Raising concerns is an ethical duty
The Medical Council’s Guide to Professional Conduct and Ethics is currently being updated, but the importance of promoting patient safety and raising concerns is unlikely to alter. It states that you have a duty to raise concerns “if you believe patients are either at risk of, or suffering harm as a result of” systems or matters outside of your control. Doctors in management roles have additional responsibilities to promote patient safety. This includes ensuring systems are in place and publicised that encourage staff to promptly raise concerns about patient safety. Crucially, the guidance emphasises that staff members who raise concerns in good faith should never be subjected to disciplinary action as a result.
However difficult it feels, your duty to raise honestly held concerns takes precedence over any barriers you might perceive. Remember, you may need to explain or justify not raising concerns and could even face criticism if you fail to speak up about something you were aware of, which affected patient safety.
Raising concerns effectively –
Possible causes for concern
If you have concerns about the safety of patients, or that of yourself or your colleagues, you should inform an appropriate person or authority. The Medical Council provides some examples, such as:
How to raise a concern
If you have concerns about the safety of patients, or that of yourself or your colleagues, follow your organisation’s procedures. For most hospital doctors, you will need to raise issues with your clinical or medical director in the first instance.
If the concern is not investigated or acted on appropriately, it may become necessary to escalate the matter. In all but the most exceptional cases, this should usually be done in stages and within the organisation, ending up (if necessary) at the level of the chief executive or the hospital’s board of directors. Seek advice from your medical defence organisation before escalating concerns beyond your own organisation.
A doctor can make a ‘protected disclosure’ under the Health Act 2004 (as amended) or the Protected Disclosures Act 2014. There are procedural steps that need to be followed to ensure that doctors will be protected from detriment as a result of making a disclosure and you may need advice from your trade union to ensure you know what these are.
The HSE website sets out the procedure to be followed. For more information, visit www.themdu.com/ireland or follow
us on Twitter @the_mdu
Think how you would deal with the following, fictional scenario, which is based on those on the Medical Defence Union’s files: A colleague complains to you that a medical specialist trainee on your ward is unhelpful, difficult to work with, and unsupportive of juniors. You have not personally noticed any concerning behaviour and explain this to the colleague.

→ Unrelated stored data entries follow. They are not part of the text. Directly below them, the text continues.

(* ===== verification/ReconcileLoop.v ===== *)
(** * The reconcile loop of a process

    packages/remote/src/workload/reconcileLoop.ts: the module's one [state], with
    the timers that the process holds and the pass that is awaited.  A step is one
    run of the event loop: a call of the module, a timer, the end of a pass.  What
    a pass does is Reconciler.v; here it has a result and events. *)

From S2P Require Import Prelude.
From Stdlib Require Import Wellfounded.

#[local] Open Scope string_scope.
#[local] Open Scope list_scope.
#[local] Open Scope Z_scope.

Definition MAX_EVENTS : nat := 200.

Section loop.
(** [ReconcileLoopOpts], [ReconcileResult], an event with its time. *)
Context {Opts Result Event : Type}.

(** [timer]: the handle that is kept; [timers]: those the process holds;
    [pass]: the options of the pass under way ([inflight]). *)
Record LoopState := mkLoop {
  timer : option nat; running : bool; intervalMs : Z; lastPassAt : option Z; lastResult : option Result;
  lastEvents : list Event; pass : option Opts; timers : list (nat * Opts); next_handle : nat
}.

Definition initial : LoopState := mkLoop None false 10000 None None [] None [] 0.

Definition inflight (s : LoopState) : bool := match pass s with Some _ => true | None => false end.

Definition scheduleNext (opts : Opts) (s : LoopState) : LoopState :=
  if running s then
    mkLoop (Some (next_handle s)) (running s) (intervalMs s) (lastPassAt s) (lastResult s) (lastEvents s) (pass s)
      (timers s ++ [(next_handle s, opts)]) (S (next_handle s))
  else s.

(** Up to the await of [reconcileOnce]. *)
Definition tick (opts : Opts) (s : LoopState) : LoopState :=
  if inflight s then s
  else
    mkLoop (timer s) (running s) (intervalMs s) (lastPassAt s) (lastResult s) (lastEvents s) (Some opts) (timers s)
      (next_handle s).

(** [slice(-n)] *)
Definition last_n {A} (n : nat) (l : list A) : list A := drop (length l - n) l.

(** From the await on: the pass returned, or what the catch block makes of its
    error. *)
Definition finish (result : Result) (events : list Event) (now : Z) (s : LoopState) : LoopState :=
  match pass s with
  | None => s
  | Some opts =>
      scheduleNext opts
        (mkLoop (timer s) (running s) (intervalMs s) (Some now) (Some result) (last_n MAX_EVENTS (lastEvents s ++ events)) None
           (timers s) (next_handle s))
  end.

Definition startReconcileLoop (opts : Opts) (interval : option Z) (s : LoopState) : LoopState :=
  if running s then s
  else
    tick opts
      (mkLoop (timer s) true (default 10000 interval) (lastPassAt s) (lastResult s) (lastEvents s) (pass s) (timers s)
         (next_handle s)).

(** A handle that is no longer held is cleared without effect. *)
Definition stopReconcileLoop (s : LoopState) : LoopState :=
  mkLoop None false (intervalMs s) (lastPassAt s) (lastResult s) (lastEvents s) (pass s)
    (match timer s with Some h => filter (λ t, t.1 ≠ h) (timers s) | None => timers s end) (next_handle s).

Definition kickReconcileLoop : Opts → LoopState → LoopState := tick.

(** The handle stays kept. *)
Definition fire (h : nat) (s : LoopState) : LoopState :=
  match find (λ t, bool_decide (t.1 = h)) (timers s) with
  | None => s
  | Some (_, opts) =>
      tick opts
        (mkLoop (timer s) (running s) (intervalMs s) (lastPassAt s) (lastResult s) (lastEvents s) (pass s)
           (filter (λ t, t.1 ≠ h) (timers s)) (next_handle s))
  end.

(** [reconcileLoopStatus]: the time of the next pass. *)
Definition nextPassAt (s : LoopState) : option Z :=
  if running s then (λ t, t + intervalMs s) <$> lastPassAt s else None.

Inductive LoopStep :=
| SStart (opts : Opts) (interval : option Z)
| SStop
| SKick (opts : Opts)
| SFire (handle : nat)
| SFinish (result : Result) (events : list Event) (now : Z).

Definition step (s : LoopState) (e : LoopStep) : LoopState :=
  match e with
  | SStart opts interval => startReconcileLoop opts interval s
  | SStop => stopReconcileLoop s
  | SKick opts => kickReconcileLoop opts s
  | SFire h => fire h s
  | SFinish result events now => finish result events now s
  end.

Definition run (steps : list LoopStep) (s : LoopState) : LoopState := foldl step s steps.

(** ** The loop goes on *)

(** Handles are new, and a loop that runs has a pass under way or a timer. *)
Definition loop_ok (s : LoopState) : Prop :=
  (running s = true → inflight s = true ∨ timers s ≠ []) ∧
  (∀ t, t ∈ timers s → (t.1 < next_handle s)%nat) ∧
  (∀ h, timer s = Some h → (h < next_handle s)%nat) ∧
  (length (lastEvents s) ≤ MAX_EVENTS)%nat ∧
  NoDup (timers s).*1.

Lemma last_n_length {A} n (l : list A) : (length (last_n n l) ≤ n)%nat.
Proof. unfold last_n. rewrite length_drop. lia. Qed.

Lemma handles_filter (h : nat) (l : list (nat * Opts)) : NoDup l.*1 → NoDup (filter (λ t, t.1 ≠ h) l).*1.
Proof.
  induction l as [|[h' o] l IH]; [done|]. rewrite fmap_cons, NoDup_cons. intros [Hn Hd]. rewrite filter_cons. case_decide; [|auto].
  rewrite fmap_cons, NoDup_cons. split; [|auto]. intros (t&Ht&Hin)%list_elem_of_fmap. apply Hn. apply list_elem_of_fmap.
  apply list_elem_of_filter in Hin as [_ Hin]. by exists t.
Qed.

Lemma tick_inflight opts s : inflight (tick opts s) = true.
Proof. unfold tick. by destruct (inflight s) eqn:E. Qed.

Lemma tick_fields opts s :
  running (tick opts s) = running s ∧ timers (tick opts s) = timers s ∧ timer (tick opts s) = timer s ∧
  next_handle (tick opts s) = next_handle s ∧ lastEvents (tick opts s) = lastEvents s.
Proof. unfold tick. by destruct (inflight s). Qed.

Lemma step_ok s e : loop_ok s → loop_ok (step s e).
Proof.
  intros Hs. pose proof Hs as (Hrun&Hlt&Ht&Hev&Hnd).
  assert (∀ opts s', timers s' = timers s ∨ (∃ h, timers s' = filter (λ t, t.1 ≠ h) (timers s)) → timer s' = timer s →
    next_handle s' = next_handle s → lastEvents s' = lastEvents s → loop_ok (tick opts s')) as Htick.
  { intros opts s' Hs' E1 E2 E3. destruct (tick_fields opts s') as (_&Et&Eh&En&Ee). unfold loop_ok.
    rewrite Et, Eh, En, Ee, E1, E2, E3. split; [intros _; left; apply tick_inflight|].
    destruct Hs' as [->|[h ->]]; split_and!; try done; [|by apply handles_filter].
    intros t Hin. apply list_elem_of_filter in Hin as [_ Hin]. by apply Hlt. }
  destruct e as [opts interval| |opts|h|result events now]; cbn [step].
  - unfold startReconcileLoop. destruct (running s) eqn:Er; [done|]. apply Htick; auto.
  - unfold loop_ok, stopReconcileLoop. cbn. split; [done|]. split; [|split; [done|split; [done|]]].
    + destruct (timer s); [intros t [_ Hin]%list_elem_of_filter; by apply Hlt|done].
    + destruct (timer s); [by apply handles_filter|done].
  - apply Htick; auto.
  - unfold fire. destruct (find _ (timers s)) as [[h' opts]|]; [|done]. apply Htick; eauto.
  - unfold finish. destruct (pass s) as [opts|] eqn:Ep; [|done]. unfold scheduleNext. cbn [running].
    destruct (running s) eqn:Er; unfold loop_ok; cbn.
    + split; [intros _; right; by destruct (timers s)|]. split; [|split; [intros h [= <-]; lia|split; [apply last_n_length|]]].
      * intros t [Hin|Hin]%elem_of_app; [|apply list_elem_of_singleton in Hin as ->; cbn; lia]. specialize (Hlt t Hin). lia.
      * rewrite fmap_app. apply NoDup_app. split; [done|]. split; [|apply NoDup_singleton].
        intros x Hx Hy. apply list_elem_of_fmap in Hx as (t&->&Hin). apply list_elem_of_singleton in Hy. cbn in Hy. specialize (Hlt t Hin). lia.
    + split; [done|]. split_and!; try done. apply last_n_length.
Qed.

Lemma loop_run_ok steps s : loop_ok s → loop_ok (run steps s).
Proof. revert s. induction steps as [|e steps IH]; intros s H; [done|]. apply IH. by apply step_ok. Qed.

(** C28 (invariant): whatever is called and whenever timers fire and passes end, a
    loop that runs has a pass under way or a timer that will begin one; at most one
    pass is under way, and no more than 200 events are kept. *)
Theorem loop_goes_on steps :
  let s := run steps initial in
  (running s = true → inflight s = true ∨ timers s ≠ []) ∧ (length (lastEvents s) ≤ MAX_EVENTS)%nat.
Proof. intros s. assert (loop_ok s) as (H1&_&_&H2&_); [|done]. apply loop_run_ok. unfold loop_ok, initial, MAX_EVENTS; cbn. split_and!; try done; [by intros ? ?%elem_of_nil|lia|constructor]. Qed.

(** ** Stopping *)

Definition is_kick (e : LoopStep) : bool := match e with SKick _ => true | _ => false end.

(** Without kicks the process holds no timer but the one that is kept, and none
    while a pass is under way. *)
Definition unkicked (s : LoopState) : Prop :=
  timers s = [] ∨ (inflight s = false ∧ ∃ h opts, timers s = [(h, opts)] ∧ timer s = Some h).

Lemma step_unkicked s e : is_kick e = false → (running s = true ∨ timers s = []) → unkicked s →
  unkicked (step s e) ∧ (running (step s e) = true ∨ timers (step s e) = []).
Proof.
  intros He Hrun Hu. destruct e as [opts interval| |opts|h|result events now]; try done; cbn [step].
  - unfold startReconcileLoop. destruct (running s) eqn:Er; [by split; [|left]|].
    destruct Hrun as [?|Ht]; [done|]. unfold unkicked. match goal with |- context [tick ?o ?x] => destruct (tick_fields o x) as (->&->&_) end.
    cbn. auto.
  - unfold unkicked, stopReconcileLoop. cbn. assert (match timer s with Some h => filter (λ t, t.1 ≠ h) (timers s) | None => timers s end = []) as ->; [|auto].
    destruct Hu as [->|(_&h&opts&->&->)]; [by destruct (timer s)|]. rewrite filter_cons_False; [done|]. cbn. auto.
  - unfold fire. destruct (find _ (timers s)) as [[h' opts]|] eqn:Ef; [|done].
    apply find_some in Ef as [Hin Hh]. to_prop. cbn in Hh. subst h'. apply list_elem_of_In in Hin.
    unfold unkicked. match goal with |- context [tick ?o ?x] => destruct (tick_fields o x) as (->&->&_) end. cbn.
    destruct Hu as [Ht|(_&h1&o1&Ht&_)]; rewrite Ht in Hin |- *; [by apply elem_of_nil in Hin|].
    apply list_elem_of_singleton in Hin as [= -> ->]. rewrite filter_cons_False by (cbn; auto). auto.
  - unfold finish. destruct (pass s) as [opts|] eqn:Ep; [|done].
    destruct Hu as [Ht|(Hi&_)]; [|by unfold inflight in Hi; rewrite Ep in Hi]. unfold scheduleNext. cbn [running].
    destruct (running s) eqn:Er; unfold unkicked; cbn; rewrite Ht; [|auto]. split; [|auto]. right. split; [done|]. by eexists _, _.
Qed.

Lemma run_unkicked steps s : Forall (λ e, is_kick e = false) steps → (running s = true ∨ timers s = []) → unkicked s →
  unkicked (run steps s) ∧ (running (run steps s) = true ∨ timers (run steps s) = []).
Proof.
  revert s. induction steps as [|e steps IH]; intros s Hk Hr Hu; [done|]. apply Forall_cons in Hk as [He Hk].
  destruct (step_unkicked s e He Hr Hu). by apply IH.
Qed.

(** As long as no pass was asked for out of turn, stopping is final: no
    timer is left, so nothing but a new start begins a pass. *)
Theorem stop_clears_timers steps :
  Forall (λ e, is_kick e = false) steps → timers (stopReconcileLoop (run steps initial)) = [].
Proof.
  intros Hk. destruct (run_unkicked (steps ++ [SStop]) initial) as [_ [H|H]].
  - apply Forall_app. split; [done|by constructor].
  - by right.
  - by left.
  - unfold run in H. rewrite foldl_app in H. done.
  - unfold run in H. by rewrite foldl_app in H.
Qed.

(** A pass asked for out of turn while the loop waits adds a timer that
    stopping does not clear: after the stop it begins a pass. *)
Theorem kick_outlives_stop opts interval r1 r2 events1 events2 now1 now2 :
  let s := run [SStart opts interval; SFinish r1 events1 now1; SKick opts; SFinish r2 events2 now2; SStop] initial in
  running s = false ∧ inflight s = false ∧ inflight (step s (SFire 0)) = true.
Proof. done. Qed.

(** A loop that is stopped and started again with another client while a
    pass is under way goes on with the client it was stopped with. *)
Theorem restart_keeps_old_client opts opts' interval interval' r events now :
  let s := run [SStart opts interval; SStop; SStart opts' interval'; SFinish r events now] initial in
  running s = true ∧ timers s = [(O, opts)] ∧ pass (step s (SFire 0)) = Some opts.
Proof. done. Qed.
End loop.

Example stop_clears_timers_witness :
  let steps := [SStart "client" None; SFinish tt ["event"] 5; SFire 0; SFinish tt [] 9] in
  timers (run steps (initial (Opts := string) (Result := unit) (Event := string))) = [(1%nat, "client")] ∧
  timers (stopReconcileLoop (run steps initial)) = ([] : list (nat * string)).
Proof. split; [reflexivity|]. apply stop_clears_timers. repeat constructor. Defined.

However, later that week, you witness the doctor in question saying they are too busy to see an elderly patient who is complaining of chest pain following admission for the investigation of unexplained falls. You overhear them instructing an intern over the phone to administer 10mg of intravenous morphine despite being advised that the patient has very low blood pressure and respiratory difficulties. When the patient suffers a cardiac arrest, the specialist trainee documents in the chart that he spoke directly with the junior doctor and advised him to treat the patient’s pain
However, he notes in the chart that he advised starting at 2mg and titrating up to 10mg if the patient coped, and also to give aspirin and sublingual GTN before calling the on-call cardiology team. You are immediately worried, as you know this was not the case.
You speak to your consultant promptly and tell her about the trainee’s inaccurate records. As a result, probity
concerns are now raised, and a formal disciplinary investigation into the doctor’s actions begins.